The rebellion began. I fought for you. Every time I'd get dispirited, all I had to think about was what the Capitol had done to you and my blood would boil. With every kill, you thought I was heartless. In your eyes, I could see that you no longer completely trusted me. But you didn't see Twelve go up in flames. I was too far gone to realize what I was doing to our relationship.

Peeta Mellark. When he was whole, I still had a chance. Maybe, arrows would win over bread. But once Snow touched him it was all over. If I'm honest, it was truly over when you were in the Quell together. I saw how much you cared about him. The world saw. In Thirteen, you fell apart watching him deteriorate on the screen. There was hardly a trace of the girl I used to hunt with outside Twelve. It felt wrong kissing you because I knew that I was just a substitute for Peeta. A backup. But I did it anyway. I can't explain what I was feeling then, so I won't try.

Yes, his hijacking broke you. But the final straw, the only remaining thing to make your life worth living, wasn't taken from you by the Capitol. It was taken from you by me. Because it was my idea, my bombs, that killed your little sister. Prim was as much a sister to me as she was to you. Every day I miss the way she laughed, her sensitive heart and healing hands. Your sister was an extension of my family. And I let her die. No, I let her burn. I wish I could go back and remove any idea of double-exploding bombs from my head. Trust me, I would do it in a heartbeat. I killed the one beautiful thing that Snow hadn't yet destroyed. The little blonde girl who meant the world to you is ashes because of me. "I'm sorry" will never encompass the amount of shame and regret that plagues me.

I suppose you think I didn't come home because I was ashamed or scared. That's part of it. But I also knew that any interaction between you and I would just bring pain to us both. I didn't want that for you. Every time I try and conjure up your face, I see hers next to it. I know it must be the same for you. Perhaps someday I'll return to Twelve, when we've both moved on, pieced ourselves back together the best we can. But for now, I belong here in Two.

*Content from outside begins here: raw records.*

(* ===== verification/Animations.v ===== *)
(** * The framer-motion variants of the page

    [sectionVariants] and [itemVariants] (page.tsx:110-122) say how each
    section and item appears: from [hidden] (transparent, shifted down) to
    [visible].  [itemVariants.visible] is a function of the element's
    [custom] prop: [(i) => ({ ..., transition: { delay: i * 0.1,
    duration: 0.5 } })].  Delays are kept in milliseconds ([i * 0.1] s is
    [i * 100] ms; the float rounding of [i * 0.1], below a nanosecond, is
    not modelled).  An element without [custom] passes [undefined], and
    [undefined * 0.1] is [NaN]. *)

From S2P Require Import Prelude Content.
Import ListNotations.
Open Scope Z_scope.

Module Animations.

Import Content.

(** A JavaScript number of milliseconds as framer-motion receives it. *)
Inductive js_ms := Ms (v : Z) | NaN.

(** An animation target: opacity in percent, vertical offset in pixels,
    and the transition's delay and duration when they are given. *)
Record target := mkTarget {
  opacity : Z; offset_y : Z; t_delay : option js_ms; t_duration : option js_ms;
}.

(** [sectionVariants] *)
Definition section_hidden : target := mkTarget 0 50 None None.
Definition section_visible : target := mkTarget 100 0 None (Some (Ms 600)).

(** [undefined * 0.1] is [NaN]; a number [i] gives [i * 100] ms. *)
Definition times_tenth_second (custom : option Z) : js_ms :=
  match custom with
  | Some i => Ms (i * 100)
  | None => NaN
  end.

(** [itemVariants] *)
Definition item_hidden : target := mkTarget 0 20 None None.
Definition item_visible (custom : option Z) : target :=
  mkTarget 100 0 (Some (times_tenth_second custom)) (Some (Ms 500)).

(** The [custom] each list passes to its items: the about items
    [index + 1] (page.tsx:429), services [index] (475), skills [index]
    (532), projects [i] (568), the contact columns 0, 1, 2 (634, 711, 732). *)
Definition about_customs : list Z := map (fun index => index + 1) (seqZ 0 (Z.of_nat (length about_items))).
Definition service_customs : list Z := seqZ 0 (Z.of_nat (length services)).
Definition skill_customs : list Z := seqZ 0 (Z.of_nat (length skills)).
Definition project_customs : list Z := seqZ 0 (Z.of_nat (length projects)).
Definition contact_customs : list Z := [0; 1; 2].

End Animations.
Lemma getFooter_box size printed :
  exists footer,
    getFooter stringLength size printed = inr footer
    /\ Forall (fun line => stringLength line
                           = boxWidth stringLength (footerLines size printed)) footer
    /\ length footer = length (footerLines size printed) + 2.
Proof.
  unfold getFooter. cbv zeta.
  set (lines := footerLines size printed). set (width := boxWidth stringLength lines).
  destruct (mapThrowing_boxed width lines) as (out & Hout & Hlen & Hall).
  { intros line Hin. unfold width, boxWidth, padding.
    pose proof (widest_bound lines 0 line Hin). lia. }
  destruct (rule_width cornerTopLeft cornerTopRight width) as (top & Htop & Wtop);
    [apply stringLength_drawn; cbn; tauto|apply stringLength_drawn; cbn; tauto
    |unfold width, boxWidth, padding; lia|].
  destruct (rule_width cornerBottomLeft cornerBottomRight width) as (bot & Hbot & Wbot);
    [apply stringLength_drawn; cbn; tauto|apply stringLength_drawn; cbn; tauto
    |unfold width, boxWidth, padding; lia|].
  rewrite Hout, Htop, Hbot. eexists. split; [reflexivity|]. split.
  - constructor; [exact Wtop|]. apply Forall_app. split; [exact Hall|].
    constructor; [exact Wbot|constructor].
  - cbn. rewrite length_app, Hlen. cbn. lia.
Qed.

(** X19: [getFooter] never throws, for no registry and no table: the
    count given to [repeat] is never negative.  Its lines form a box:
    all have the width of the widest line inside plus six, and there are
    two more of them than lines inside, which is seven when the registry
    is empty and six more than the table has otherwise. *)
Theorem footer_is_a_box size printed :
  exists footer,
    getFooter stringLength size printed = inr footer
    /\ Forall (fun line => stringLength line
                           = boxWidth stringLength (footerLines size printed)) footer
    /\ length footer = (if Nat.ltb 0 size then length printed else 1) + 6.
Proof.
  destruct (getFooter_box size printed) as (footer & Hrun & Hall & Hlen).
  exists footer. split; [exact Hrun|]. split; [exact Hall|].
  rewrite Hlen. unfold footerLines. rewrite !length_app.
  destruct (Nat.ltb 0 size); cbn; lia.
Qed.

(** X20: a redraw first erases as many lines as the footer before it had,
    then prints the log lines, then the new footer, and keeps the number
    of lines of that footer: the redraw after it, or a [clearFooter],
    erases exactly those, and a second [clearFooter] writes nothing. *)
Theorem redraw_erases_the_footer_before logLines size printed sc :
  exists footer sc',
    getFooter stringLength size printed = inr footer
    /\ updateFooterAndLogOn stringLength logLines size printed sc = inr sc'
    /\ written sc' = written sc ++ erasures (curFooterLength sc)
                     ++ map ConsoleLog logLines ++ map ConsoleLog footer
    /\ curFooterLength sc' = length footer
    /\ written (clearFooterOn sc') = written sc' ++ erasures (length footer)
    /\ clearFooterOn (clearFooterOn sc') = clearFooterOn sc'.
Proof.
  destruct (getFooter_box size printed) as (footer & Hrun & _ & _).
  unfold updateFooterAndLogOn. cbv zeta. rewrite Hrun.
  eexists. eexists. split; [reflexivity|]. split; [reflexivity|].
  split; [cbn; rewrite <- !app_assoc; reflexivity|].
  split; [reflexivity|]. split; [reflexivity|].
  unfold clearFooterOn. cbn. rewrite app_nil_r. reflexivity.
Qed.

End FooterFacts.

Lemma footer_is_a_box_witness :
  exists footer,
    getFooter characters 0 [] = inr footer
    /\ Forall (fun line => characters line = boxWidth characters (footerLines 0 [])) footer
    /\ length footer = (if Nat.ltb 0 0 then length (@nil Styled) else 1) + 6.
Proof.
  apply (footer_is_a_box characters characters_app characters_chalk
           characters_repeated characters_drawn 0 []).
Defined.

Lemma redraw_erases_the_footer_before_witness :
  exists footer sc',
    getFooter characters 0 [] = inr footer
    /\ updateFooterAndLogOn characters [plain "Building image..."] 0 []
         {| curFooterLength := 7; written := [] |} = inr sc'
    /\ written sc' = written {| curFooterLength := 7; written := [] |}
                     ++ erasures (curFooterLength {| curFooterLength := 7; written := [] |})
                     ++ map ConsoleLog [plain "Building image..."] ++ map ConsoleLog footer
    /\ curFooterLength sc' = length footer
    /\ written (clearFooterOn sc') = written sc' ++ erasures (length footer)
    /\ clearFooterOn (clearFooterOn sc') = clearFooterOn sc'.
Proof.
  apply (redraw_erases_the_footer_before characters characters_app characters_chalk
           characters_repeated characters_drawn [plain "Building image..."] 0 []
           {| curFooterLength := 7; written := [] |}).
Defined.

(** *** The login *)

Lemma logIn_config i w out w' :
  Login.logIn i w = (out, w') ->
  Login.config w' = Login.config w
  \/ exists acc tok,
       out = Login.Returned
       /\ Login.config w' = Some {| Login.account := acc; Login.token := tok |}
       /\ Login.newCheck i = Login.Authenticated acc
       /\ isEmpty tok = false
       /\ Login.includesPeriod tok = true
       /\ (tok = Login.trim i (Login.typed i)
           \/ exists a, Login.argToken i = Some a /\ tok = Login.trim i a).
Proof.
  unfold Login.logIn.
  assert (Hsrc : exists tok w1,
            (match Login.argToken i with
             | Some a => if isEmpty (Login.trim i a) then Login.prompt i w
                         else (Login.trim i a, w)
             | None => Login.prompt i w
             end) = (tok, w1)
            /\ Login.config w1 = Login.config w
            /\ (tok = Login.trim i (Login.typed i)
                \/ exists a, Login.argToken i = Some a /\ tok = Login.trim i a)).
  { destruct (Login.argToken i) as [a|].
    - destruct (isEmpty (Login.trim i a)).
      + eexists. eexists. split; [reflexivity|]. split; [reflexivity|]. left. reflexivity.
      + eexists. eexists. split; [reflexivity|]. split; [reflexivity|]. right. eauto.
    - eexists. eexists. split; [reflexivity|]. split; [reflexivity|]. left. reflexivity. }
  destruct Hsrc as (tok & w1 & -> & Hcfg & Htok).
  destruct (isEmpty tok) eqn:He; [intros [= <- <-]; left; exact Hcfg|].
  destruct (Login.includesPeriod tok) eqn:Hp; cbn [negb];
    [|intros [= <- <-]; left; exact Hcfg].
  destruct (Login.newCheck i) as [acc|e|e] eqn:Hc;
    intros [= <- <-]; [|left; exact Hcfg|left; exact Hcfg].
  right. exists acc, tok. auto 10.
Qed.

I'm not writing this letter to beg forgiveness because what I've done isn't worth that. I don't even know if you'll open this letter. Maybe it will just sit in a pile with all the other sob stories people have written you. Maybe when you see my name on it, you'll let the embers of your fire swallow it up. But if you do read this, just know that I had to write it. Had to get the feelings down on paper to sort out what all of them were. To try and let go.

Things will never be the same between us, but I hope you know I much I loved you. Just having you on my side for so many years. I miss you, Catnip. Everyday. I'm leaving the remainder of this quote open in hope that when you read it, you'll finish it for me. Maybe it'll remind you of all the days we used to spend in the woods eating blackberries together.